**Data shown:**
(** A key with an expire time replaces one that is there. *)

Lemma rename_moves_witness :
  exists r, @renameGenericCommand Z number_module example_cmd_env false [str "RENAME"; str "a2"; str "b"] example_scanned_db = Ok r /\
    kr_reply r = reply_ok /\ dict (kr_db r) !! str "b" = Some (number 7) /\ expires (kr_db r) !! str "b" = Some 5000 /\ dict (kr_db r) !! str "a2" = None.
Proof.
  destruct (@rename_moves Z number_module example_cmd_env false (str "RENAME") (str "a2") (str "b") example_scanned_db) as (r & E & _ & _ & Hr).
  - unfold db_ok. decide_now.
  - intros val obj _ _. by eexists _, _.
  - intros val obj _ _. by eexists _, _.
  - intros w Hw. vm_compute in Hw. injection Hw as <-. done.
  - exists r. split; [exact E|]. change (found example_cmd_env 0 example_scanned_db (str "a2")) with (Some (number 7)) in Hr. cbv iota in Hr.
    rewrite decide_False in Hr by done. rewrite andb_false_r in Hr. destruct Hr as (Er & H1 & _ & H2 & H3). split; [by rewrite Er|]. split; [exact H2|]. split; [rewrite H3; reflexivity|exact H1].
Defined.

**What needs to be done:** Exactly as written, please transcribe the lines from the start of the records above to the line that holds "- exists r.", both ends included.

**Response:**
(** A key with an expire time replaces one that is there. *)

Lemma rename_moves_witness :
  exists r, @renameGenericCommand Z number_module example_cmd_env false [str "RENAME"; str "a2"; str "b"] example_scanned_db = Ok r /\
    kr_reply r = reply_ok /\ dict (kr_db r) !! str "b" = Some (number 7) /\ expires (kr_db r) !! str "b" = Some 5000 /\ dict (kr_db r) !! str "a2" = None.
Proof.
  destruct (@rename_moves Z number_module example_cmd_env false (str "RENAME") (str "a2") (str "b") example_scanned_db) as (r & E & _ & _ & Hr).
  - unfold db_ok. decide_now.
  - intros val obj _ _. by eexists _, _.
  - intros val obj _ _. by eexists _, _.
  - intros w Hw. vm_compute in Hw. injection Hw as <-. done.
  - exists r. split; [exact E|]. change (found example_cmd_env 0 example_scanned_db (str "a2")) with (Some (number 7)) in Hr. cbv iota in Hr.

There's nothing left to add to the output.